(* ===== verification/Interpreter.v ===== *)
(** [script/interpreter.h] and [script/interpreter.cpp]: the script interpreter.
    [EvalScript] is the loop over the instructions with one definition per opcode
    body, [VerifyScript] the verification of a spend with P2SH and witness programs.
    Stacks are lists with the top first.  The hash functions and the signature
    checker are interfaces. *)

From stdpp Require Import prelude.
From Stdlib Require Import ZArith Lia.
From S2P Require Import Prelude Opcodes Transaction Compact Script.

Open Scope Z_scope.

(** ** Errors, flags and results *)

Inductive ScriptError : Set :=
  | SCRIPT_ERR_OK | SCRIPT_ERR_UNKNOWN_ERROR | SCRIPT_ERR_EVAL_FALSE | SCRIPT_ERR_OP_RETURN
  | SCRIPT_ERR_SCRIPT_SIZE | SCRIPT_ERR_PUSH_SIZE | SCRIPT_ERR_OP_COUNT | SCRIPT_ERR_STACK_SIZE
  | SCRIPT_ERR_SIG_COUNT | SCRIPT_ERR_PUBKEY_COUNT
  | SCRIPT_ERR_VERIFY | SCRIPT_ERR_EQUALVERIFY | SCRIPT_ERR_CHECKMULTISIGVERIFY
  | SCRIPT_ERR_CHECKSIGVERIFY | SCRIPT_ERR_NUMEQUALVERIFY
  | SCRIPT_ERR_BAD_OPCODE | SCRIPT_ERR_DISABLED_OPCODE | SCRIPT_ERR_INVALID_STACK_OPERATION
  | SCRIPT_ERR_INVALID_ALTSTACK_OPERATION | SCRIPT_ERR_UNBALANCED_CONDITIONAL
  | SCRIPT_ERR_NEGATIVE_LOCKTIME | SCRIPT_ERR_UNSATISFIED_LOCKTIME
  | SCRIPT_ERR_SIG_HASHTYPE | SCRIPT_ERR_SIG_DER | SCRIPT_ERR_MINIMALDATA | SCRIPT_ERR_SIG_PUSHONLY
  | SCRIPT_ERR_SIG_HIGH_S | SCRIPT_ERR_SIG_NULLDUMMY | SCRIPT_ERR_PUBKEYTYPE | SCRIPT_ERR_CLEANSTACK
  | SCRIPT_ERR_MINIMALIF | SCRIPT_ERR_SIG_NULLFAIL
  | SCRIPT_ERR_DISCOURAGE_UPGRADABLE_NOPS | SCRIPT_ERR_DISCOURAGE_UPGRADABLE_WITNESS_PROGRAM
  | SCRIPT_ERR_WITNESS_PROGRAM_WRONG_LENGTH | SCRIPT_ERR_WITNESS_PROGRAM_WITNESS_EMPTY
  | SCRIPT_ERR_WITNESS_PROGRAM_MISMATCH | SCRIPT_ERR_WITNESS_MALLEATED
  | SCRIPT_ERR_WITNESS_MALLEATED_P2SH | SCRIPT_ERR_WITNESS_UNEXPECTED | SCRIPT_ERR_WITNESS_PUBKEYTYPE.

Definition SIGHASH_ALL : Z := 1.
Definition SIGHASH_NONE : Z := 2.
Definition SIGHASH_SINGLE : Z := 3.
Definition SIGHASH_ANYONECANPAY : Z := 0x80.

Definition SCRIPT_VERIFY_NONE : Z := 0.
Definition SCRIPT_VERIFY_P2SH : Z := Z.shiftl 1 0.
Definition SCRIPT_VERIFY_STRICTENC : Z := Z.shiftl 1 1.
Definition SCRIPT_VERIFY_DERSIG : Z := Z.shiftl 1 2.
Definition SCRIPT_VERIFY_LOW_S : Z := Z.shiftl 1 3.
Definition SCRIPT_VERIFY_NULLDUMMY : Z := Z.shiftl 1 4.
Definition SCRIPT_VERIFY_SIGPUSHONLY : Z := Z.shiftl 1 5.
Definition SCRIPT_VERIFY_MINIMALDATA : Z := Z.shiftl 1 6.
Definition SCRIPT_VERIFY_DISCOURAGE_UPGRADABLE_NOPS : Z := Z.shiftl 1 7.
Definition SCRIPT_VERIFY_CLEANSTACK : Z := Z.shiftl 1 8.
Definition SCRIPT_VERIFY_CHECKLOCKTIMEVERIFY : Z := Z.shiftl 1 9.
Definition SCRIPT_VERIFY_CHECKSEQUENCEVERIFY : Z := Z.shiftl 1 10.
Definition SCRIPT_VERIFY_WITNESS : Z := Z.shiftl 1 11.
Definition SCRIPT_VERIFY_DISCOURAGE_UPGRADABLE_WITNESS_PROGRAM : Z := Z.shiftl 1 12.
Definition SCRIPT_VERIFY_MINIMALIF : Z := Z.shiftl 1 13.
Definition SCRIPT_VERIFY_NULLFAIL : Z := Z.shiftl 1 14.
Definition SCRIPT_VERIFY_WITNESS_PUBKEYTYPE : Z := Z.shiftl 1 15.

(** [(flags & f) != 0] *)
Definition has_flag (flags f : Z) : bool := negb (Z.land flags f =? 0).

Inductive SigVersion : Set := SIGVERSION_BASE | SIGVERSION_WITNESS_V0.
#[export] Instance SigVersion_eq_dec : EqDecision SigVersion.
Proof. solve_decision. Defined.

:::

* [Task prompt]
Counting only lines that hold "Inductive", report how many there are in the records above, as a bare number.

* [Your solution]
2